The efficiency of these operations is affected by many factors that are not controlled in these experiments; caching of instructions & intermediate results and server load, for example.
Maybe, just maybe, someone at Google will read this, and improve the efficiency of ScriptDB!
The Code
If you want to perform (or better yet, improve) these experiments, create a blank spreadsheet, and copy this into a new script within it.
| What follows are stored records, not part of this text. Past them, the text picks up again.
(** * voice_changer: a shallow embedding of [voice_changer.py]

    The effects of [voice_changer.py] work on numpy arrays of samples.  The
    embedding keeps what the Python code has:

    - a numpy array is an object in a store; an [ndarray] value is a
      reference to it (a base array and, for [a[::-1]], a reversed view of
      that same base), so that in-place updates ([*=], [+=], [a[i] = v]) and
      aliasing are visible;
    - a Python exception is a [Raise] result of the state-and-error monad [M];
    - numpy's global random generator is a component of the state;
    - librosa, scipy, [np.sin], [np.pi] and [np.random.normal] are not code of
      this repository: they are the fields of the class [NumericLibs].

    Python floats and numpy samples are modelled as exact rationals [Q]: a
    float literal of the source is the decimal it is written as, and
    arithmetic is taken exact (no rounding error, no inf, no nan; the one
    place where the code can meet a nan, a division by a zero sample rate,
    is written out).  Where a statement depends on the value of a float
    expression (the number of delay samples [int(sr * delay_time)]), it is
    stated over that value. *)

From Stdlib Require Import QArith Qabs Qminmax ZArith Lia Lqa.
From stdpp Require Import base list.

(** ** Python values *)

Inductive exn := IndexError | ValueError | LibraryError.

Inductive result (A : Type) :=
  | Ok (a : A)
  | Raise (e : exn).
Arguments Ok {A} a.
Arguments Raise {A} e.

#[global] Instance result_ret : MRet result := @Ok.
#[global] Instance result_bind : MBind result := fun A B k r =>
  match r with Ok x => k x | Raise e => Raise e end.

#[global] Instance exn_eq_dec : EqDecision exn.
Proof. solve_decision. Defined.

#[global] Instance Q_inhabited : Inhabited Q := populate 0%Q.

(** [int(x)] on a float: truncation toward zero. *)
Definition py_int (x : Q) : Z := Z.quot (Qnum x) (Zpos (Qden x)).

(** [round(x)] on a float: to the nearest integer, ties to the even one.
    The source never calls it; the specification does. *)
Definition py_round (x : Q) : Z :=
  let fl := (Qnum x / Zpos (Qden x))%Z in
  let twice_frac := (2 * (Qnum x - fl * Zpos (Qden x)))%Z in
  match (twice_frac ?= Zpos (Qden x))%Z with
  | Lt => fl
  | Gt => (fl + 1)%Z
  | Eq => if Z.even fl then fl else (fl + 1)%Z
  end.

(** [range(a, b)] and [range(a, b, step)] as the list of values they yield;
    [range] with a zero step raises [ValueError]. *)
Definition py_range (a b : Z) : list Z :=
  map (fun k : nat => (a + Z.of_nat k)%Z) (seq 0 (Z.to_nat (b - a))).

Definition py_range_step (a b step : Z) : result (list Z) :=
  if (step =? 0)%Z then Raise ValueError
  else if (0 <? step)%Z then
    Ok (map (fun k : nat => (a + Z.of_nat k * step)%Z)
            (seq 0 (Z.to_nat ((b - a + step - 1) / step))))
  else
    Ok (map (fun k : nat => (a + Z.of_nat k * step)%Z)
            (seq 0 (Z.to_nat ((a - b - step - 1) / (- step))))).

(** An index [i] into a sequence of length [n]: a negative index counts from
    the end, anything outside [-n, n) is out of range. *)
Definition norm_index (n : nat) (i : Z) : option nat :=
  if ((0 <=? i) && (i <? Z.of_nat n))%Z then Some (Z.to_nat i)
  else if ((- Z.of_nat n <=? i) && (i <? 0))%Z then Some (Z.to_nat (i + Z.of_nat n))
  else None.

(** A bound of a slice [l[start:stop]]: negative bounds count from the end,
    and every bound is clamped into [0, n]. *)
Definition clamp_bound (n : nat) (i : Z) : nat :=
  if (i <? 0)%Z then Z.to_nat (Z.max 0 (i + Z.of_nat n))
  else Nat.min n (Z.to_nat i).

(** The bounds of [l[start:stop]] on a sequence of length [n]; an omitted
    bound is [None]. *)
Definition slice_start (n : nat) (start : option Z) : nat :=
  match start with Some i => clamp_bound n i | None => 0%nat end.

Definition slice_stop (n : nat) (stop : option Z) : nat :=
  match stop with Some i => clamp_bound n i | None => n end.

Definition py_slice {A} (l : list A) (start stop : option Z) : list A :=
  let s := slice_start (length l) start in
  let e := slice_stop (length l) stop in
  take (e - s) (drop s l).

(** [np.clip(x, lo, hi)] is [minimum(maximum(x, lo), hi)]. *)
Definition np_clip1 (lo hi x : Q) : Q := Qmin (Qmax x lo) hi.

(** [np.linspace(start, stop, num)]: numpy computes [arange(num) * step + start]
    with [step = (stop - start) / (num - 1)] and then sets the last point to
    [stop]; one point gives [start]. *)
Definition np_linspace (start stop : Q) (num : nat) : list Q :=
  match num with
  | 0%nat => []
  | 1%nat => [start]
  | _ => <[(num - 1)%nat := stop]>
           (map (fun k : nat =>
                   (inject_Z (Z.of_nat k)
                    * ((stop - start) / inject_Z (Z.of_nat (num - 1)))
                    + start)%Q)
                (seq 0 num))
  end.

(** ** The libraries the code calls *)

Class NumericLibs := {
  (** state of numpy's global random generator *)
  rng_state : Type;
  (** [np.random.normal(loc, scale, size)]: the samples and the next state *)
  np_random_normal : Q -> Q -> nat -> rng_state -> list Q * rng_state;
  np_sin : Q -> Q;
  np_pi : Q;
  (** [librosa.effects.pitch_shift(y, sr=sr, n_steps=n)] *)
  librosa_pitch_shift : list Q -> Z -> Q -> result (list Q);
  (** [librosa.effects.time_stretch(y, rate=rate)] *)
  librosa_time_stretch : list Q -> Q -> result (list Q);
  (** [librosa.effects.preemphasis(y)] *)
  librosa_preemphasis : list Q -> result (list Q);
  (** [scipy.signal.butter(order, [low, high], btype='band', fs=sr, output='sos')] *)
  sos : Type;
  scipy_butter : Z -> Q -> Q -> Z -> result sos;
  (** [scipy.signal.sosfilt(sos, x)] *)
  scipy_sosfilt : sos -> list Q -> result (list Q)
}.

Section VoiceChanger.
Context `{NumericLibs}.

(** ** The store of numpy arrays *)

(** An array object: the index of its base array in the store, and whether
    it is the reversed view [base[::-1]]. *)
Record ndarray := NdArray { base : nat; rev : bool }.

Record world := World { heap : list (list Q); rng : rng_state }.

Definition view (r : bool) (l : list Q) : list Q := if r then reverse l else l.

(** The samples seen through an array object. *)
Definition buf (w : world) (a : ndarray) : list Q :=
  view (rev a) (heap w !!! base a).

Definition set_buf (w : world) (a : ndarray) (l : list Q) : world :=
  World (<[base a := view (rev a) l]> (heap w)) (rng w).
Lemma subRanges_length (to from : Z) :
  from <= to + 1 ->
  Z.of_nat (length (subRanges from to)) = ceilDiv (to - from + 1) (CHUNK + 1).
Proof.
  revert from.
  apply (subRanges_ind to (fun from l =>
           from <= to + 1 -> Z.of_nat (length l) = ceilDiv (to - from + 1) (CHUNK + 1))).
  - intros from Hlt Hle. assert (from = to + 1) as -> by lia.
    unfold ceilDiv, CHUNK. replace (to - (to + 1) + 1 + (5000 + 1) - 1) with 5000 by lia.
    reflexivity.
  - intros from Hle IH _. cbn [length]. rewrite Nat2Z.inj_succ, IH by lia.
    unfold ceilDiv, CHUNK.
    destruct (Z_le_gt_dec to (from + 5000)) as [Hnear|Hfar].
    + rewrite Z.min_r by lia.
      replace (to - (to + 1) + 1 + (5000 + 1) - 1) with 5000 by lia.
      change (Z.succ (5000 `div` (5000 + 1))) with 1.
      apply Z.div_unique with (r := to - from); lia.
    + rewrite Z.min_l by lia.
      replace (to - from + 1 + (5000 + 1) - 1) with ((to - from) + 1 * 5001) by lia.
      change (5000 + 1) with 5001.
      rewrite Z.div_add by lia.
      replace (to - (from + 5000 + 1) + 1 + 5001 - 1) with (to - from) by lia.
      lia.
Qed.

(** *** Reading a scan trace *)

Lemma scanTrace_chunkScans (P : Z -> Z -> list Effect -> Prop) cs d :
  (forall s e d', P s e d' -> chunkScans d' = []) ->
  scanTrace P cs d -> chunkScans d = cs.
Proof.
  intros HP H. induction H as [|s e d threw rest tail Hd Hrest IH]; [reflexivity|].
  change (ChunkScan s e :: ?l) with ([ChunkScan s e] ++ l).
  rewrite !chunkScans_app, (HP _ _ _ Hd), IH. destruct threw; reflexivity.
Qed.
Lemma attempt_answers (tx : list event) (h l : list event) (b : bool) :
  closing tx ->
  end_answers (check_init sc h ++ tx ++ IsStateError_ev b :: l)
  = b :: end_answers l.
Proof.
  intros (pre & e & -> & He & Hpre).
  rewrite <- app_assoc. cbn [app].
  rewrite app_assoc.
  rewrite end_answers_open_app
    by (apply Forall_app; split; [apply check_init_open | exact Hpre]).
  apply end_answers_close. exact He.
Qed.

(** Under the policy the operation goes on as long as the answer after
    the transaction is an error, and returns at the first that is not. *)
Lemma retry_policy_answers (tx : list event) :
  closing tx ->
  forall (n : nat) (h : list event),
    exists l,
      snd (retry_policy sc tx n h) = h ++ l
      /\ (fst (retry_policy sc tx n h) = true ->
          (exists l0, l = l0 ++ [IsStateError_ev false])
          /\ exists k, (k < n)%nat /\ end_answers l = pass_after k)
      /\ (fst (retry_policy sc tx n h) = false ->
          end_answers l = repeat true n).
Proof.
  intros Htx.
  induction n as [| n IH]; intros h; cbn [retry_policy].
  - exists []. rewrite app_nil_r. cbn [fst snd].
    repeat split; try discriminate; reflexivity.
  - destruct (err sc (h ++ check_init sc h ++ tx)).
    + destruct (IH ((h ++ check_init sc h ++ tx) ++ [IsStateError_ev true]))
        as (l & E & Ht & Hf).
      exists (check_init sc h ++ tx ++ IsStateError_ev true :: l).
      split; [| split].
      * rewrite E, <- !app_assoc. reflexivity.
      * intros R. destruct (Ht R) as ((l0 & ->) & k & Hk & Ek). split.
        -- exists (check_init sc h ++ tx ++ IsStateError_ev true :: l0).
           rewrite <- !app_assoc. reflexivity.
        -- exists (S k). split; [lia |].
           rewrite attempt_answers by exact Htx.
           rewrite Ek. apply pass_after_succ.
      * intros R. rewrite attempt_answers by exact Htx.
        rewrite (Hf R). reflexivity.
    + exists (check_init sc h ++ tx ++ [IsStateError_ev false]).
      cbn [fst snd]. split; [| split].
      * rewrite <- !app_assoc. reflexivity.
      * intros _. split.
        -- exists (check_init sc h ++ tx). rewrite <- app_assoc. reflexivity.
        -- exists 0%nat. split; [lia |].
           rewrite attempt_answers by exact Htx. reflexivity.
      * discriminate.
Qed.

Lemma retry_policy_loops (tx : list event) (n : nat) (h : list event) :
  closing tx ->
  exists l,
    snd (retry_policy sc tx n h) = h ++ l
    /\ loops_outcome n 1 (fst (retry_policy sc tx n h)) (end_answers l).
Proof.
  intros Htx.
  destruct (retry_policy_answers tx Htx n h) as (l & E & Ht & Hf).
  exists l. split; [exact E |].
  unfold loops_outcome.
  destruct (fst (retry_policy sc tx n h)).
  - destruct (Ht eq_refl) as (_ & k & Hk & Ek).
    exists [k]. cbn [length map concat]. rewrite app_nil_r.
    repeat split; auto.
  - exists []. cbn [length map concat app].
    repeat split; auto.
Qed.
(** A socket leaves: its channel is no longer open and the entry under
    its identity, if it has one, is deleted. *)
Lemma exact_drop g c ws ss m :
  (∀ ws, userId (g ws) = userId ws) →
  ss !! c = Some ws →
  readyState ws ≠ CLOSED →
  readyState (g ws) ≠ OPEN →
  distinct ss → exact ss m →
  exact (alter g c ss)
    (if truthy (userId ws) then delete (map_key (userId ws)) m else m).
Proof.
  intros Hu Hws Hat Hno Hd [H2 H3]. split.
  - intros k c' Hk.
    assert (m !! k = Some c'
            ∧ (truthy (userId ws) = true → k ≠ map_key (userId ws)))
      as [Hm Hkne].
    { destruct (truthy (userId ws)); [|done].
      apply lookup_delete_Some in Hk as [? ?]. by auto. }
    destruct (H2 k c' Hm) as (ws0 & Hws0 & Hkey & Ht & Hr).
    assert (c' ≠ c) as Hne.
    { intros ->. rewrite Hws in Hws0. simplify_eq. by apply Hkne. }
    exists ws0. by rewrite list_lookup_alter_ne.
  - intros c' ws' Hws' Ht Hr.
    apply lookup_alter_Some_inv in Hws' as (ws0 & Hws0 & [[Hne ->]|[-> ->]]).
    + pose proof (H3 c' ws0 Hws0 Ht Hr) as Hm.
      destruct (truthy (userId ws)) eqn:Htw; [|done].
      rewrite lookup_delete_ne; [done|]. intros Hk.
      assert (holds (map_key (userId ws)) ws0 = true) as Hh.
      { apply holds_true. split_and!; [congruence|done..]. }
      by rewrite (Hd c c' ws ws0 Hws Hws0) in Hh.
    + rewrite Hws in Hws0. by simplify_eq.
Qed.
This is also available as a gist.
/**
* Run experiments to measure speed of various approaches to saving data in
* Google App Script (GAS).
*/
function testSpeed() {
var numObj = 400;
var numAttr = 10;
var doFlush = false; // Set true to activate calls to SpreadsheetApp.flush()
var arr = buildArray(numObj,numAttr);
var start, stop; // time catchers
var db = ScriptDb.getMyDb();
var sheet;
// Save into ScriptDB, Object at a time
deleteAll(); // Clear ScriptDB
start = new Date().getTime();
for (var i=1; i<=numObj; i++) {
db.save({type: "myObj", data:arr[i]});
}
stop = new Date().getTime();
Logger.log("Elapsed time for ScriptDB/Object test: " + (stop - start));
// Save into ScriptDB, Batch
var items = [];
// Restructure data - this is done outside the timed loop, assuming that
// the data would not be in an array if we were using this approach.
for (var obj=1; obj<=numObj; obj++) {
var thisObj = new Object();
for (var attr=0; attr < numAttr; attr++) {
thisObj[arr[0][attr]] = arr[obj][attr];
}
items.push(thisObj);
}
deleteAll(); // Clear ScriptDB
start = new Date().getTime();
db.saveBatch(items, false);
stop = new Date().getTime();
Logger.log("Elapsed time for ScriptDB/Batch test: " + (stop - start));
// Save into Spreadsheet, Object at a time
sheet = SpreadsheetApp.getActive().getActiveSheet().clear();
start = new Date().getTime();
for (var row=0; row<=numObj; row++) {
var values = [];
values.push(arr[row]);
sheet.getRange(row+1, 1, 1, numAttr).setValues(values);
if (doFlush) SpreadsheetApp.flush();
}
stop = new Date().getTime();
Logger.log("Elapsed time for Spreadsheet/Object test: " + (stop - start));
// Save into Spreadsheet, Attribute at a time
sheet = SpreadsheetApp.getActive().getActiveSheet().clear();
start = new Date().getTime();
for (var row=0; row<=numObj; row++) {
for (var cell=0; cell<numAttr; cell++) {
sheet.getRange(row+1, cell+1, 1, 1).setValue(arr[row][cell]);
if (doFlush) SpreadsheetApp.flush();
}
}
stop = new Date().getTime();
Logger.log("Elapsed time for Spreadsheet/Attribute test: " + (stop - start));
// Save into Spreadsheet, Bulk
sheet = SpreadsheetApp.getActive().getActiveSheet().clear();
start = new Date().getTime();
sheet.getRange(1, 1, numObj+1, numAttr).setValues(arr);
if (doFlush) SpreadsheetApp.flush();
stop = new Date().getTime();
Logger.log("Elapsed time for Spreadsheet/Bulk test: " + (stop - start));
}
/**
* Create a two-dimensional array populated with 'numObj' rows of 'numAttr' cells.
*/
function buildArray(numObj,numAttr) {
numObj = numObj | 400;
numAttr = numAttr | 10;
var array = [];
for (var obj = 0; obj <= numObj; obj++) {
array[obj] = [];
for (var attr = 0; attr < numAttr; attr++) {
var value;
if (obj == 0) {
// Define attribute names / column headers
value = "Attr"+attr;
}
else {
value = ((attr % 2) == 0) ? "This is a reasonable sized string for testing purposes, not too long, not too short." : Number.MAX_VALUE;
}
array[obj].push(value);
}
}
return array
}
function deleteAll() {
var db = ScriptDb.getMyDb();
while (true) {
var result = db.query({}); // get everything, up to limit
if (result.getSize() == 0) {
break;
}
while (result.hasNext()) {
var item = result.next()
db.remove(item);
}
}
}
ScriptDB has been deprecated. Do not use.